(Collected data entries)
==*==

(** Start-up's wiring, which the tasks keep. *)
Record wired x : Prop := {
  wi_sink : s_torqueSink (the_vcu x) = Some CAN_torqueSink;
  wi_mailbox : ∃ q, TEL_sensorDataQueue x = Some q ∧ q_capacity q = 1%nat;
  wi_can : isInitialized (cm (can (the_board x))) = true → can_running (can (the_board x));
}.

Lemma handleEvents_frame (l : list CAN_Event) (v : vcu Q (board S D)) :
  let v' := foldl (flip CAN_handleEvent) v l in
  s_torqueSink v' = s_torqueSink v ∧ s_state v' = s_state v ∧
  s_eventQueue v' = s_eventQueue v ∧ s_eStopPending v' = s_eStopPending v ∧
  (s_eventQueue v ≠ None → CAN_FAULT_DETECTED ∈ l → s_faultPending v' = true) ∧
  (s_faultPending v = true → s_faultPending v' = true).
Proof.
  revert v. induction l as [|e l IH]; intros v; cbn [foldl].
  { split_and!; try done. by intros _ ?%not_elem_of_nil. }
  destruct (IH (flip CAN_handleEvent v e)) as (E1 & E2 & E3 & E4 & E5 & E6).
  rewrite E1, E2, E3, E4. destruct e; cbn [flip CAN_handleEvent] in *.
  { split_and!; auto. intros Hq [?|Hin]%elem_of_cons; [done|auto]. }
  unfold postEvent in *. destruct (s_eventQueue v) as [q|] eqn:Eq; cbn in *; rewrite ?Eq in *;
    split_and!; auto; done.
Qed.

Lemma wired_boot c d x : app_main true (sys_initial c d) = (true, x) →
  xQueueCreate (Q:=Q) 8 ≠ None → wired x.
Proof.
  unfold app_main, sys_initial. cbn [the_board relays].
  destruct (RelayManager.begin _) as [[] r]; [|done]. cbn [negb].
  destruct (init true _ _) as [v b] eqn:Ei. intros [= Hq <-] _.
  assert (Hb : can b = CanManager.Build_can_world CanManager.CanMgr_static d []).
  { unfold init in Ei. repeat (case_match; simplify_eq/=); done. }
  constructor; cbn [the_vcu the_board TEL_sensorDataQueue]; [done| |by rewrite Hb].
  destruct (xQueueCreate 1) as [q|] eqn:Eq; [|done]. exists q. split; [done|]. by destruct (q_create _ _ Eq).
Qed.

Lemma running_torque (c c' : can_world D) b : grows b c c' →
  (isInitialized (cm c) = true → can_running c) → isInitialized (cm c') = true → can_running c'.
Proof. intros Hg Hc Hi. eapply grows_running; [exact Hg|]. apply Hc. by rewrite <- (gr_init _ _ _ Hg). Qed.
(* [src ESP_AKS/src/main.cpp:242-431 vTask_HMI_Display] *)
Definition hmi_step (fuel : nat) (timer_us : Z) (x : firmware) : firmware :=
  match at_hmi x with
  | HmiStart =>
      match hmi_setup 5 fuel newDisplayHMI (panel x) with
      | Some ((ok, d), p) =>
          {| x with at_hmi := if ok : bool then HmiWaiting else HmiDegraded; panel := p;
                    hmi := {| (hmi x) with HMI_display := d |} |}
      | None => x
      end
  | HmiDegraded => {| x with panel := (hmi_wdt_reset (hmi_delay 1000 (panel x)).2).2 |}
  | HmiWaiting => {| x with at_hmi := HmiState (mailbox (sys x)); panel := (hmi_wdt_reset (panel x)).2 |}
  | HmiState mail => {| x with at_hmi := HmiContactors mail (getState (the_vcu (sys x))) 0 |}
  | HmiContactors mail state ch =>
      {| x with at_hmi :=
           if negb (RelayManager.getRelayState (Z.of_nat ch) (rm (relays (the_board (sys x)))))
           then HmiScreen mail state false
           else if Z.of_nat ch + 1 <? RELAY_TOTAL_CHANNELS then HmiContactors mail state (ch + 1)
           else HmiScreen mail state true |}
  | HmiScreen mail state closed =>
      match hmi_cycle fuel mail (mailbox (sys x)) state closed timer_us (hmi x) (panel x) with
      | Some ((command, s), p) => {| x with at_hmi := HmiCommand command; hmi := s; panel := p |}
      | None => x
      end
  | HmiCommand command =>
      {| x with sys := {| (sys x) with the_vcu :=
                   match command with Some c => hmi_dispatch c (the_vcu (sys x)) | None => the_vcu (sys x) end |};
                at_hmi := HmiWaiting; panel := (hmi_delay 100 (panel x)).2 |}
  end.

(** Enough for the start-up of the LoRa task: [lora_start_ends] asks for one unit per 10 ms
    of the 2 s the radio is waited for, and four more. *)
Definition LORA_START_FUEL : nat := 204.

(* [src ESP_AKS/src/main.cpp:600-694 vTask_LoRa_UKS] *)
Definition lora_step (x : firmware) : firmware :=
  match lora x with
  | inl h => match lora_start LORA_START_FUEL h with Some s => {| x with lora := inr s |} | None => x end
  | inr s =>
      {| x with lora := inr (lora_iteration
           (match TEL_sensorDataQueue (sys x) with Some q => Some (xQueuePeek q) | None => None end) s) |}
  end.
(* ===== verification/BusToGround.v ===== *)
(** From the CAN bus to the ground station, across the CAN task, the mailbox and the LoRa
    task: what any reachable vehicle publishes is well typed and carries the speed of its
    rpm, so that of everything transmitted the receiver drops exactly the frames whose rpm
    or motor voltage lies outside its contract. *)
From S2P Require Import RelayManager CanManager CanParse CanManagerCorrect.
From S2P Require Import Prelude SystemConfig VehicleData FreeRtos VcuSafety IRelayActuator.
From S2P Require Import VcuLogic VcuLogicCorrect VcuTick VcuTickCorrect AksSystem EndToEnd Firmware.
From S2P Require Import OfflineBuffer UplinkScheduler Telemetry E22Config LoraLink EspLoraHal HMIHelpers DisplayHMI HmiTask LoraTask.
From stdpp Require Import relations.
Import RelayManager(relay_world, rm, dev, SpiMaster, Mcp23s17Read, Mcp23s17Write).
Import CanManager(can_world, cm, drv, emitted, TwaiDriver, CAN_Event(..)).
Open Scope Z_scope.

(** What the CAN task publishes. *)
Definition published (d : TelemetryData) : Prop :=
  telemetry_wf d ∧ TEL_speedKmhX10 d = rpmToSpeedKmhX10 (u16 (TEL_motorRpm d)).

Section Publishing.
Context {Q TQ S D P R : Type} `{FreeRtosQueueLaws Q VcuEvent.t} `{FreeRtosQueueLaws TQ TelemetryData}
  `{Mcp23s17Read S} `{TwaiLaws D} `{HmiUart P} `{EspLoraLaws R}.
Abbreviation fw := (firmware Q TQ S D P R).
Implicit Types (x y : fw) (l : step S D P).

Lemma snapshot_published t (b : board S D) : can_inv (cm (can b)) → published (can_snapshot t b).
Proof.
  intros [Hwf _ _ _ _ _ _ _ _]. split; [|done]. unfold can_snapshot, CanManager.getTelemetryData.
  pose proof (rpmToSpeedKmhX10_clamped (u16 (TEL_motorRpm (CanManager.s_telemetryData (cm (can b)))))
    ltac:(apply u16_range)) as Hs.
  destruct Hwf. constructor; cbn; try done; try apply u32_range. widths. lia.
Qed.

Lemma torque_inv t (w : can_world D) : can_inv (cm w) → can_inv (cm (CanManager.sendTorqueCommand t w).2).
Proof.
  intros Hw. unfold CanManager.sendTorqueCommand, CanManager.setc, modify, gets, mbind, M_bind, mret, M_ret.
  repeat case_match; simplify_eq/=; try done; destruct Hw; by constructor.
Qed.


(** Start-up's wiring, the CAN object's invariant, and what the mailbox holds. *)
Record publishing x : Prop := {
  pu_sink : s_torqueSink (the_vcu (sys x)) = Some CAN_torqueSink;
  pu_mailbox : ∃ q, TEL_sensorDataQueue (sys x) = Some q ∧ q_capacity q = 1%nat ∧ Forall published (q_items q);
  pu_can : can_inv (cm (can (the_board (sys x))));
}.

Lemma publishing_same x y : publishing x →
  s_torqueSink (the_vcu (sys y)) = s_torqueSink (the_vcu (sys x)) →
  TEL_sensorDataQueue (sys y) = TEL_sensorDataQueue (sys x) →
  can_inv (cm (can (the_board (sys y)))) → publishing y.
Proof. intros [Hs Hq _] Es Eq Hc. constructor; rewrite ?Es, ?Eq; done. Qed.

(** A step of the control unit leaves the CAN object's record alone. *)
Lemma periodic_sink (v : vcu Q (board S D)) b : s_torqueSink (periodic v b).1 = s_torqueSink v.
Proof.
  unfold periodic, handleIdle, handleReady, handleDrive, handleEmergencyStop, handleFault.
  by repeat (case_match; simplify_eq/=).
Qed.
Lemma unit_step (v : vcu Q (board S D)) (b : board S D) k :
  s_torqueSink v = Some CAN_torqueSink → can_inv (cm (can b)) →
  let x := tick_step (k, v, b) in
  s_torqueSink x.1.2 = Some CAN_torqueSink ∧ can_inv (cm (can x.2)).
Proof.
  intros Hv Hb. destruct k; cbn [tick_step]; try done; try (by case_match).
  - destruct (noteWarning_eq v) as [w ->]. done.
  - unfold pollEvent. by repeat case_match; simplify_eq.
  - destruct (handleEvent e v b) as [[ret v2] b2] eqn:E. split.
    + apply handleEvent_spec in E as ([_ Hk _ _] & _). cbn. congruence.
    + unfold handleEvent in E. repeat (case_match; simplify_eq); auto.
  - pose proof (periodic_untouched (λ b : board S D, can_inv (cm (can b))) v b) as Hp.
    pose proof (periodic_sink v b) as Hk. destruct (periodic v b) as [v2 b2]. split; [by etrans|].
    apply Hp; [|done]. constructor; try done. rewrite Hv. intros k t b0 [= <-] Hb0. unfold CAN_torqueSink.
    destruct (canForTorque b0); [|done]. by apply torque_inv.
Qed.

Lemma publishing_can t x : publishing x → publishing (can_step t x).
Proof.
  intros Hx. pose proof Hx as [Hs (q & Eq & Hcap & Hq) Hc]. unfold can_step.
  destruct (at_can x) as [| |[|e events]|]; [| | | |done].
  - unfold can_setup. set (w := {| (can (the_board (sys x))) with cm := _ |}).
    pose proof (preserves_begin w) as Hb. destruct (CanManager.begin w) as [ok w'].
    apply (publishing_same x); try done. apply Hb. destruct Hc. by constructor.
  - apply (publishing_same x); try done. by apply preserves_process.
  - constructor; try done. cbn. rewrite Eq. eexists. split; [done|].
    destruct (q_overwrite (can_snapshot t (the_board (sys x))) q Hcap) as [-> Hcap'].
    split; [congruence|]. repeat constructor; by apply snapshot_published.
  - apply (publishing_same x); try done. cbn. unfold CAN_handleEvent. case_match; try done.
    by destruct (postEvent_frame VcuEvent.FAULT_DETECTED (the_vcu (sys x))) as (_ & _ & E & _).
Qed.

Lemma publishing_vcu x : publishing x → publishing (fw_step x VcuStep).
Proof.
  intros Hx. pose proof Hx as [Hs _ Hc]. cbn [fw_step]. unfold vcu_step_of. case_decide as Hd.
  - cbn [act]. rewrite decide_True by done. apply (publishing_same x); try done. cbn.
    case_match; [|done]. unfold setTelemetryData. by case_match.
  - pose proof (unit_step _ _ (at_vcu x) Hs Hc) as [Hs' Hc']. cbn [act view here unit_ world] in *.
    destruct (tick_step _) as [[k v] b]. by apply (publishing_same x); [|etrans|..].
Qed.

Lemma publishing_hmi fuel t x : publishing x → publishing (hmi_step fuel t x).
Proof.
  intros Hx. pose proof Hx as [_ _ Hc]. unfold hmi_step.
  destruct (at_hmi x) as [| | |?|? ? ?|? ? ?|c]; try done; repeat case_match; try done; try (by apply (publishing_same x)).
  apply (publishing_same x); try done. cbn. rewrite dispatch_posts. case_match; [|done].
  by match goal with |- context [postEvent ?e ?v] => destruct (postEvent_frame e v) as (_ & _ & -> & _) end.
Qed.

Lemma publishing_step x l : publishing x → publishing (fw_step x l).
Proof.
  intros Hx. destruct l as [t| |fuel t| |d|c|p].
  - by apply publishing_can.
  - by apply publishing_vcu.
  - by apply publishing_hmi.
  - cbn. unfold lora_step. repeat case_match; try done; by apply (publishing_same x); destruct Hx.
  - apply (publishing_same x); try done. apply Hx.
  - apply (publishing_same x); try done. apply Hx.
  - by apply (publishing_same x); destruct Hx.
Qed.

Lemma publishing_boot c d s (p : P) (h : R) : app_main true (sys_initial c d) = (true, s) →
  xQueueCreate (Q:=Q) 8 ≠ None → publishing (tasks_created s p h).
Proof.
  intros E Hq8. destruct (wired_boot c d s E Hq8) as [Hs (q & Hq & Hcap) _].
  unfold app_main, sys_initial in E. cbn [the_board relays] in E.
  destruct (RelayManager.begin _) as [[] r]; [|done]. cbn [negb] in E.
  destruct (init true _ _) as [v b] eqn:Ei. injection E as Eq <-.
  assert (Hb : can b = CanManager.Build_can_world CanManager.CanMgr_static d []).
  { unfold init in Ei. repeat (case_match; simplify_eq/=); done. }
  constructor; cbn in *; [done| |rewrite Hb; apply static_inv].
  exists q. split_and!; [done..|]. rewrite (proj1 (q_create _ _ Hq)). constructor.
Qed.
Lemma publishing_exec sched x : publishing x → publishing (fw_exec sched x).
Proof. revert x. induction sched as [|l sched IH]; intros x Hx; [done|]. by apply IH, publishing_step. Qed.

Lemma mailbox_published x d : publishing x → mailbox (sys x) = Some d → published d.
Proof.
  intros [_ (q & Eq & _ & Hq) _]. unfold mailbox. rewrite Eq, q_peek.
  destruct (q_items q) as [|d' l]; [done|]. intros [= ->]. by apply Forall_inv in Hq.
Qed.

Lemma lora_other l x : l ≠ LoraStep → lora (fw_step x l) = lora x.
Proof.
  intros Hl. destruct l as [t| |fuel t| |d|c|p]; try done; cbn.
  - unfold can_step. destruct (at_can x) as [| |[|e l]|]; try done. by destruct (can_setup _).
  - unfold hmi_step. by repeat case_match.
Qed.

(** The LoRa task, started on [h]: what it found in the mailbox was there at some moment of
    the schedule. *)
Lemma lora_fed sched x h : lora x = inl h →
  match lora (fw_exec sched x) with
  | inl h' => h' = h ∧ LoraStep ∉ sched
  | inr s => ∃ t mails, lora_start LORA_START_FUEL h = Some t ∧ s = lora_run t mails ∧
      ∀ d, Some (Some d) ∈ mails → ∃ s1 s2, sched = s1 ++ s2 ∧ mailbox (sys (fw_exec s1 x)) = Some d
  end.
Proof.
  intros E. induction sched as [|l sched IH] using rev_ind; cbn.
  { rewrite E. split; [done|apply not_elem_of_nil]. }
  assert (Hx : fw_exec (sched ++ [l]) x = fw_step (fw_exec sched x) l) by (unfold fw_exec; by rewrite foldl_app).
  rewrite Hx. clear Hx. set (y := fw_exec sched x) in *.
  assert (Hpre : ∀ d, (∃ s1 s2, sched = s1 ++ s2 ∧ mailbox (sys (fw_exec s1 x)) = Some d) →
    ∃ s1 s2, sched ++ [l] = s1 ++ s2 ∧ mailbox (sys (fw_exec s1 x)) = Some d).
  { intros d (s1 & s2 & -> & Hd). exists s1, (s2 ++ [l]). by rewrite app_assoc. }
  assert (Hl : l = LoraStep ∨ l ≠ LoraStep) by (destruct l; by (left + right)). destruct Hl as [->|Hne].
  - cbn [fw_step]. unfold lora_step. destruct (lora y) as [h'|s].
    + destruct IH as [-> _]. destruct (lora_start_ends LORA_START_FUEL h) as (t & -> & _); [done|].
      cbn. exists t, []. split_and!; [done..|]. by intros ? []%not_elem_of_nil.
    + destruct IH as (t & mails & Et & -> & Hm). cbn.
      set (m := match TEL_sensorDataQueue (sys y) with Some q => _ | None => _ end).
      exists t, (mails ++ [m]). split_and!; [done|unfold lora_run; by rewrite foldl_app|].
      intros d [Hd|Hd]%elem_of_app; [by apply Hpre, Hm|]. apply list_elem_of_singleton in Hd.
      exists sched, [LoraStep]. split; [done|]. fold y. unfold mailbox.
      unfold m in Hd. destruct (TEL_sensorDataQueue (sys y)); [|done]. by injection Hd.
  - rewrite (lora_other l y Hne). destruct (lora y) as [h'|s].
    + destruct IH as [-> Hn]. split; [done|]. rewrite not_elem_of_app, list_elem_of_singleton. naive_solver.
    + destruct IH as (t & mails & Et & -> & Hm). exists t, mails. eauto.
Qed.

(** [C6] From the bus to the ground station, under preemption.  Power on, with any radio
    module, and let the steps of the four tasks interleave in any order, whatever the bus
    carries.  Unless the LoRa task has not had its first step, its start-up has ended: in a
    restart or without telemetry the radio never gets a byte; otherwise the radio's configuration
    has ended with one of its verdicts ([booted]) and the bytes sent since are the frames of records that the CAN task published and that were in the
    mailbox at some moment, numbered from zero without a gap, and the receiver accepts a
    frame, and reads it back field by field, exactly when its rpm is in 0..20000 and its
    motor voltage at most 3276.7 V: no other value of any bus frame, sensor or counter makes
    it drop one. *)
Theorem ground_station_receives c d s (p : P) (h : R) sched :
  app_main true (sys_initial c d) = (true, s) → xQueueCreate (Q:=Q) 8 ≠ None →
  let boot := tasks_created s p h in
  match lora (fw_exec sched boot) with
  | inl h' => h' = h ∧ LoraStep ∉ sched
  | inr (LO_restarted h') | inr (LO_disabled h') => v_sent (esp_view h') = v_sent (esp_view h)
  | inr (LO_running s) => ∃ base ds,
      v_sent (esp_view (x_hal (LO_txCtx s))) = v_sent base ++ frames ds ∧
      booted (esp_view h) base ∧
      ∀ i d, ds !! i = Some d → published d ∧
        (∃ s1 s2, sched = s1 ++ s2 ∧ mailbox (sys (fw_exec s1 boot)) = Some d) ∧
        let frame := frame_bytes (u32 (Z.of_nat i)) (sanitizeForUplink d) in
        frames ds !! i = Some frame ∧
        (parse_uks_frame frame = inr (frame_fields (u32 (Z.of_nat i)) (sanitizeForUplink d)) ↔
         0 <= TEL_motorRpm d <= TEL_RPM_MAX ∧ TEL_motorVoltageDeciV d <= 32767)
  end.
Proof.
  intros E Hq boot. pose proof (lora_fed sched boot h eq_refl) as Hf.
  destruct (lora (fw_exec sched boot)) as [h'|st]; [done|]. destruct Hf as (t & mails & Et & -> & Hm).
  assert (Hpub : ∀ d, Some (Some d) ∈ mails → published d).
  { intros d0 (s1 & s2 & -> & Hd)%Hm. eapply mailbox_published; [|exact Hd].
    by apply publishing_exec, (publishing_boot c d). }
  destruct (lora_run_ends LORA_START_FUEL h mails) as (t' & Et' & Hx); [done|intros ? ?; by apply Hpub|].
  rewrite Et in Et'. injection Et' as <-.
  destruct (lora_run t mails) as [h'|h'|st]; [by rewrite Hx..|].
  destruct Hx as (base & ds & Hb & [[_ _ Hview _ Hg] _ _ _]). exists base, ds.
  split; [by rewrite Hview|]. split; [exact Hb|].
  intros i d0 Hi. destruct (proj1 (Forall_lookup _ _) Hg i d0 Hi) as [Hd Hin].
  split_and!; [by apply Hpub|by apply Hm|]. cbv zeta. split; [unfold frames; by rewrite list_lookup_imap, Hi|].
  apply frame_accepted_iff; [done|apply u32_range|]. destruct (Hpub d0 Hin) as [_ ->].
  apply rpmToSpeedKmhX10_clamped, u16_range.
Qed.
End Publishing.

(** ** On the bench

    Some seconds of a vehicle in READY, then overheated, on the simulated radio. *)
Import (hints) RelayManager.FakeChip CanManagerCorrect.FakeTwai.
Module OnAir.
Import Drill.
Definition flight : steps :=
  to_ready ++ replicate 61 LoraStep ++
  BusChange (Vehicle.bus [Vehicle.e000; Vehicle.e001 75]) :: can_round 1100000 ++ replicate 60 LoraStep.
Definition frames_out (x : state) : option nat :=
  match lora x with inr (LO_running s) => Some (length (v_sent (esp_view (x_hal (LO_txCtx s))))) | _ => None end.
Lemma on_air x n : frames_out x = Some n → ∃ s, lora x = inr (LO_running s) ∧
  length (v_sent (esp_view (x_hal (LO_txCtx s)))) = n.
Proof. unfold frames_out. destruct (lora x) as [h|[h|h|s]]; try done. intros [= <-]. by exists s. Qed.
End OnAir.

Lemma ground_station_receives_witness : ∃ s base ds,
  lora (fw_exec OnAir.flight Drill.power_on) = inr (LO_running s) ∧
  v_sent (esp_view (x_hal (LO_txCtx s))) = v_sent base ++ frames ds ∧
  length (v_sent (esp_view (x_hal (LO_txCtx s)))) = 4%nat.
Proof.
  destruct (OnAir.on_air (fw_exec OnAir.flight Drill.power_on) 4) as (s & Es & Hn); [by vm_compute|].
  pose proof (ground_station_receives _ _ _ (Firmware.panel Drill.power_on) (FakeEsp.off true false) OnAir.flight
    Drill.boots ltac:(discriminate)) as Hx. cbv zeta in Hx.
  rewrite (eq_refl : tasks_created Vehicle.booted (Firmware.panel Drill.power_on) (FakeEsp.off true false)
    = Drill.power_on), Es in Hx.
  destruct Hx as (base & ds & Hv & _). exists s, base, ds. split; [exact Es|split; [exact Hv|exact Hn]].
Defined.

==*==

**EXERCISE INSTRUCTIONS:** Look at the records above. Copy every line where the string "pose" occurs.

**EXERCISE ANSWER:**
  pose proof (rpmToSpeedKmhX10_clamped (u16 (TEL_motorRpm (CanManager.s_telemetryData (cm (can b)))))
  - pose proof (periodic_untouched (λ b : board S D, can_inv (cm (can b))) v b) as Hp.
    pose proof (periodic_sink v b) as Hk. destruct (periodic v b) as [v2 b2]. split; [by etrans|].
  intros Hx. pose proof Hx as [Hs (q & Eq & Hcap & Hq) Hc]. unfold can_step.
    pose proof (preserves_begin w) as Hb. destruct (CanManager.begin w) as [ok w'].
  intros Hx. pose proof Hx as [Hs _ Hc]. cbn [fw_step]. unfold vcu_step_of. case_decide as Hd.
  - pose proof (unit_step _ _ (at_vcu x) Hs Hc) as [Hs' Hc']. cbn [act view here unit_ world] in *.
  intros Hx. pose proof Hx as [_ _ Hc]. unfold hmi_step.
  intros E Hq boot. pose proof (lora_fed sched boot h eq_refl) as Hf.
  pose proof (ground_station_receives _ _ _ (Firmware.panel Drill.power_on) (FakeEsp.off true false) OnAir.flight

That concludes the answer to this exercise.